Week 4 HW: Protein Design Part I

Part A. Conceptual Questions

Answer any NINE of the following questions from Shuguang Zhang:

  • How many molecules of amino acids do you take with a piece of 500 grams of meat? (on average an amino acid is ~100 Daltons)
  • Why do humans eat beef but do not become a cow, eat fish but do not become fish?
  • Why are there only 20 natural amino acids?
  • Can you make other non-natural amino acids?

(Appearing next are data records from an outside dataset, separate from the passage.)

(* ===== verification/PaSender.v ===== *)
(** The sender's stream, from the call that opens it to the bytes on the wire: the
    buffer processor as the WASAPI binding initializes it, the packets of the
    capture device, the callback and the sending thread of TestPA.cpp. *)

From S2P Require Import Prelude TcpPerf PaConverters PaFloat PaProcess PaProcessFrames PaProcessInput PaOpen.

(** * The sender

    [recordCallback] on the buffer it is given; after it the sending thread has its
    turn before the next block comes.  The data are those of the sender with what
    it has put on the wire. *)

Definition sender_callback : PaStreamCallback (UserData * list Z) := fun ui uo n t fl m u =>
  match ui with
  | UInterleaved p =>
      input ← load m p (wrap_u 32 (n * 4));
      u1 ← recordCallback input n u.1;
      r ← threadFunctionSendData u1;
      Ret (paContinue, m, (r.1, u.2 ++ r.2))
  | _ => Fault NullPointer
  end.

(** A block of frames as an event of the model of the sender. *)
Definition block_input (b : list frame) : list Z * Z := (frames_bytes b, zlen b).

Definition sender_step (u : UserData * list Z) (b : list frame) : Z * (UserData * list Z) :=
  (paContinue, match sender (paced [block_input b]) u.1 with Ret (u', out) => (u', u.2 ++ out) | Fault _ => u end).

Definition sender_ok (u : UserData * list Z) : Prop := zlen (audio_data u.1) = sizeof_audio_data.

Lemma zlen_frames_bytes nch b fs : whole_frames nch b fs -> zlen (frames_bytes fs) = zlen fs * nch * b.
Proof.
  unfold frames_bytes. rewrite concat_concat. induction 1 as [| f fs [Hf Hs] Hfs IH]; [done |].
  cbn [fmap list_fmap concat]. rewrite zlen_app, IH, zlen_cons.
  assert (zlen (concat f) = nch * b) as ->; [| ring]. rewrite <- Hf. clear - Hs.
  induction Hs as [| s f Hs Hfs IH]; [done |]. cbn [concat]. rewrite zlen_app, zlen_cons, IH, Hs. ring.
Qed.

Lemma sender_step_run u b : sender_ok u -> zlen b = FRAMES_PER_BUFFER -> whole_frames 2 2 b ->
  exists u1 u2, recordCallback (frames_bytes b) FRAMES_PER_BUFFER u.1 = Ret u1 /\
    threadFunctionSendData u1 = Ret (u2, encode (block_packet (block_input b))) /\
    (sender_step u b).2 = (u2, u.2 ++ encode (block_packet (block_input b))) /\ sender_ok (sender_step u b).2.
Proof.
  intros Hu Hb Hw. pose proof (zlen_frames_bytes 2 2 b Hw) as Hz. rewrite Hb in Hz.
  assert (block_ok (block_input b)) as Hbo.
  { unfold block_ok, block_input. cbn [fst snd]. rewrite Hb, Hz. unfold FRAMES_PER_BUFFER. lia. }
  destruct (record_and_send (block_input b) u.1 Hbo Hu) as (u1 & u2 & E1 & _ & E2 & Hu2).
  exists u1, u2. assert ((sender_step u b).2 = (u2, u.2 ++ encode (block_packet (block_input b)))) as Es.
  { unfold sender_step. cbn [snd]. unfold paced. cbn [fmap list_fmap mjoin list_join app sender].
    rewrite E1. cbn [mbind res_bind]. rewrite E2. cbn. by rewrite app_nil_r. }
  split_and!; [| done | done |].
  - unfold block_input in E1. cbn [fst snd] in E1. by rewrite Hb in E1.
  - rewrite Es. exact Hu2.
Qed.

#[export] Instance sender_callback_law :
  InputCallback sender_callback true 2 2 FRAMES_PER_BUFFER sender_ok sender_step.
Proof.
  intros ui t fl m u Hu Hlay Hw. destruct ui as [| p | ps]; try done.
  set (fs := user_frames m 2 2 (UInterleaved p) FRAMES_PER_BUFFER) in *.
  assert (zlen fs = FRAMES_PER_BUFFER) as Hfs.
  { unfold fs, user_frames, zlen. by rewrite length_fmap, length_seqZ. }
  destruct (sender_step_run u fs Hu Hfs Hw) as (u1 & u2 & E1 & E2 & Es & Hok).
  split; [| done]. unfold sender_callback. change (wrap_u 32 (FRAMES_PER_BUFFER * 4)) with (FRAMES_PER_BUFFER * 2 * 2).
  rewrite (whole_frames_load m 2 2 p FRAMES_PER_BUFFER) by done. cbn [mbind res_bind]. fold fs.
  rewrite E1. cbn [mbind res_bind]. rewrite E2. cbn [mbind res_bind fst snd]. by rewrite Es.
Qed.

(** Any number of blocks. *)
Lemma sender_steps blocks : forall u, sender_ok u ->
  Forall (fun b => zlen b = FRAMES_PER_BUFFER /\ whole_frames 2 2 b) blocks ->
  exists u', sender (paced (block_input <$> blocks)) u.1 = Ret (u', encodes (block_packet <$> (block_input <$> blocks))) /\
    fold_left (fun u b => (sender_step u b).2) blocks u = (u', u.2 ++ encodes (block_packet <$> (block_input <$> blocks))).
Proof.
  induction blocks as [| b blocks IH]; intros u Hu Hall.
  { exists u.1. split; [done |]. cbn. rewrite app_nil_r. by destruct u. }
  apply Forall_cons_1 in Hall as [[Hb Hw] Hall].
  destruct (sender_step_run u b Hu Hb Hw) as (u1 & u2 & E1 & E2 & Es & Hok).
  destruct (IH _ Hok Hall) as (u' & E & Ef). exists u'. rewrite Es in E, Ef. cbn [fst snd] in E, Ef. split.
  - cbn [fmap list_fmap].
    change (paced (block_input b :: (block_input <$> blocks))) with
      (Records (frames_bytes b) (zlen b) :: ThreadRuns :: paced (block_input <$> blocks)).
    cbn [sender]. rewrite Hb, E1. cbn [mbind res_bind]. rewrite E2. cbn [mbind res_bind fst snd]. rewrite E. reflexivity.
  - cbn [fold_left]. rewrite Es, Ef. f_equal. cbn [fmap list_fmap]. by rewrite <- app_assoc.
Qed.

Lemma Forall2_right {A B} (P : A -> B -> Prop) (Q : B -> Prop) l k :
  Forall2 P l k -> (forall x y, P x y -> Q y) -> Forall Q k.
Proof. induction 1; constructor; eauto. Qed.

(** Frames of [nch] samples have become frames of as many samples of [b] bytes. *)
Lemma converted_whole (R : list Z -> list Z -> Prop) nch hb b ps fs : 0 <= nch ->
  Forall2 (Forall2 (fun x v => R x v /\ zlen v = b)) (packets_frames nch hb ps) fs -> whole_frames nch b fs.
Proof.
  intros Hn H. unfold whole_frames.
  assert (Forall (fun f => zlen f = nch) (packets_frames nch hb ps)) as Hl.
  { unfold packets_frames. apply Forall_concat, Forall_fmap, Forall_lookup. intros i p _. cbn.
    apply Forall_fmap, Forall_lookup. intros j k _. cbn. unfold zlen. rewrite length_fmap, length_seqZ. lia. }
  revert Hl. induction H as [| x f xs fs Hf Hfs IH]; intros Hl; [done |]. apply Forall_cons_1 in Hl as [Hx Hl].
  constructor; [| by apply IH]. split.
  - apply Forall2_length in Hf. unfold zlen in *. lia.
  - eapply Forall2_right; [exact Hf |]. by intros ? ? [].
Qed.

Lemma Forall2_Forall2_impl {A B} (P Q : A -> B -> Prop) (l : list (list A)) k : (forall x y, P x y -> Q x y) ->
  Forall2 (Forall2 P) l k -> Forall2 (Forall2 Q) l k.
Proof. intros H. apply Forall2_impl. intros x y Hxy. eapply Forall2_impl; [exact H | exact Hxy]. Qed.

(** C4. From the sound card to the wire: for each of the six host formats the stream
    the sender opens (two channels of 16 bits, 1024 frames for each call, no
    clipping, dither) takes packets of any sizes without a fault; their frames,
    converted sample by sample by the expression the tables select, are cut into
    blocks of 1024 with less than a block kept back, and what the sending thread puts
    on the wire, one block at a time, is the packets of exactly these blocks, in
    order. *)
Theorem capture_to_wire {ev : Evaluation} hf f hostFrames m u captured packets :
  format_of hf = Some f -> is_interleaved hf = true ->
  is_Some (m !! captured) -> zlen (audio_data u) = sizeof_audio_data ->
  Forall (PaProcessInput.packet_ok 2 (sample_size f) FRAMES_PER_BUFFER) packets ->
  exists bp h, open_input (paConverters float_entries) sender_callback 2 paInt16 hf FRAMES_PER_BUFFER hostFrames 48000 paClipOff
      (u, []) (m, []) = Ret (inr bp, h) /\
    exists blocks rest s' u', ProcessInputBuffer captured packets bp = Ret (false, s') /\
      Forall2 (Forall2 (fun x v => exists w, v = expression (select_id f Int16 paClipOff) w x))
        (packets_frames 2 (sample_size f) packets) (concat blocks ++ rest) /\
      Forall (fun b => zlen b = FRAMES_PER_BUFFER) blocks /\ zlen rest < FRAMES_PER_BUFFER /\
      sender (paced (block_input <$> blocks)) u = Ret (u', encodes (block_packet <$> (block_input <$> blocks))) /\
      userData s' = (u', encodes (block_packet <$> (block_input <$> blocks))).
Proof.
  intros Ef Hil [l0 Hcap] Hu Hps. set (R := fun x v => exists w, v = expression (select_id f Int16 paClipOff) w x).
  assert (Pa_GetSampleSize hf = sample_size f) as Esz by (unfold Pa_GetSampleSize; by rewrite Ef).
  destruct (entry_converts f Int16 paClipOff) as (conv & Econv & HR). fold R in HR.
  assert (implemented (select_id f Int16 paClipOff) = true) as Himp by (by destruct f). rewrite Himp in HR.
  destruct (open_input_run (paConverters float_entries) sender_callback 2 paInt16 hf FRAMES_PER_BUFFER hostFrames 48000 paClipOff (u, [])
    (fun x v => R x v /\ zlen v = 2) conv sender_ok m)
    as (bp & h & E & Hic & Hfed & _ & Hna & Hout & Hint & Huint & Ech & EN & Ehb & Eub & Ecb); try done.
  { rewrite Esz. by destruct f. }
  { unfold input_flags. cbn [paInt16 paInt24 Z.land]. rewrite andb_false_r. unfold PaUtil_SelectConverter. by rewrite Ef. }
  { rewrite Esz. by apply converts_size. }
  exists bp, h. split; [done |]. set (c := cfg bp) in *. rewrite Esz in Ehb.
  assert (captured <> next_block m) as Hne by (intros ->; by rewrite next_block_fresh in Hcap).
  assert (InputCallback (streamCallback c) (userInputIsInterleaved c) (inputChannelCount c) (bytesPerUserInputSample c)
    (framesPerUserBuffer c) sender_ok sender_step) as Hlaw.
  { rewrite Ecb, Huint, Ech, EN, Eub. apply sender_callback_law. }
  destruct (recording_session c (next_block m) _ sender_ok sender_step Hic captured packets bp [] (u, []))
    as (taken & fs & s' & stop & Erun & HF & Hq & Hgo & Hstop); try done.
  { split; [done | done | by rewrite Hint | by rewrite Ech]. }
  { by rewrite Ech, Ehb, EN. }
  rewrite Ech, Ehb in HF. rewrite EN in Hq.
  destruct (pushes_blocks FRAMES_PER_BUFFER sender_step fs (u, [])) as (blocks & rest & -> & Hb & Hrest & Ep); [done | done |].
  rewrite Ep in Hq. assert (stop = false) as ->.
  { destruct stop; [| done]. by destruct (Hstop eq_refl); rewrite (fed_result _ _ _ _ _ Hq). }
  destruct (Hgo eq_refl) as [Htaken _]. rewrite take_ge in HF by done.
  pose proof (converted_whole R 2 _ 2 _ _ ltac:(lia) HF) as Hw. unfold whole_frames in Hw. apply Forall_app in Hw as [Hw _].
  destruct (sender_steps blocks (u, [])) as (u' & Es & Ecb'); [done | |].
  { clear - Hb Hw. induction Hb as [| b blocks Hb Hbs IH]; [constructor |]. cbn [concat] in Hw. apply Forall_app in Hw as [H1 H2].
    constructor; [done | by apply IH]. }
  exists blocks, rest, s', u'. split_and!; try done.
  - eapply Forall2_Forall2_impl; [| exact HF]. by intros ?? [].
  - rewrite (fed_user _ _ _ _ _ Hq). cbn [snd]. by rewrite Ecb'.
Qed.

(** Two packets in float, the format of the engine in shared mode. *)
Definition capture_witness_packets : list packet :=
  [mkPacket (mkTime (of_ulong 0) (of_ulong 0) (of_ulong 0)) (replicate 5600 1) 700;
   mkPacket (mkTime (of_ulong 0) (of_ulong 0) (of_ulong 0)) (replicate 3200 2) 400].

Example capture_to_wire_witness :
  exists bp h, open_input (paConverters float_entries) sender_callback 2 paInt16 paFloat32 FRAMES_PER_BUFFER 480 48000 paClipOff
      (mkUserData (replicate 4120 0) 0 0, []) ({[7 := []]}, []) = Ret (inr bp, h) /\
    exists blocks rest s' u', ProcessInputBuffer 7 capture_witness_packets bp = Ret (false, s') /\
      Forall2 (Forall2 (fun x v => exists w, v = expression (select_id Float32 Int16 paClipOff) w x))
        (packets_frames 2 4 capture_witness_packets) (concat blocks ++ rest) /\
      Forall (fun b => zlen b = FRAMES_PER_BUFFER) blocks /\ zlen rest < FRAMES_PER_BUFFER /\
      sender (paced (block_input <$> blocks)) (mkUserData (replicate 4120 0) 0 0) =
        Ret (u', encodes (block_packet <$> (block_input <$> blocks))) /\
      userData s' = (u', encodes (block_packet <$> (block_input <$> blocks))).
Proof.
  apply (capture_to_wire paFloat32 Float32 480); try done.
  repeat constructor; try done; vm_compute; congruence.
Defined.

Design some new amino acids.
  • Where did amino acids come from before enzymes that make them, and before life started?
  • If you make an a-helix using D-amino acids, what handedness (right or left) would you expect?
  • Can you discover additional helices in proteins?
  • Why are most molecular helices right-handed?
  • Why do β-sheets tend to aggregate?
  • What is the driving force for β-sheet aggregation?

ANSWERS

Question 1

As known, amino acids are the building blocks of proteins. However, meat is not composed entirely of protein; its composition varies depending on the animal and the specific cut. If we consider beef, which contains approximately 23% protein by weight, then in a 500 g portion there would be about 115 g of protein. It is stated that an average amino acid has a molecular weight of approximately 100 Daltons, and since 1 Dalton corresponds to 1 g/mol, this means an average amino acid has a molar mass of roughly 100 g/mol. For an estimate, we divide the total grams of protein by this average molar mass:

115g÷100 g/mol=1.15 mol

To convert moles into molecules, we multiply by Avogadro number:

1.15 mol x 6.022 x 10^23=6.9 x 10^23 molecules (approximately)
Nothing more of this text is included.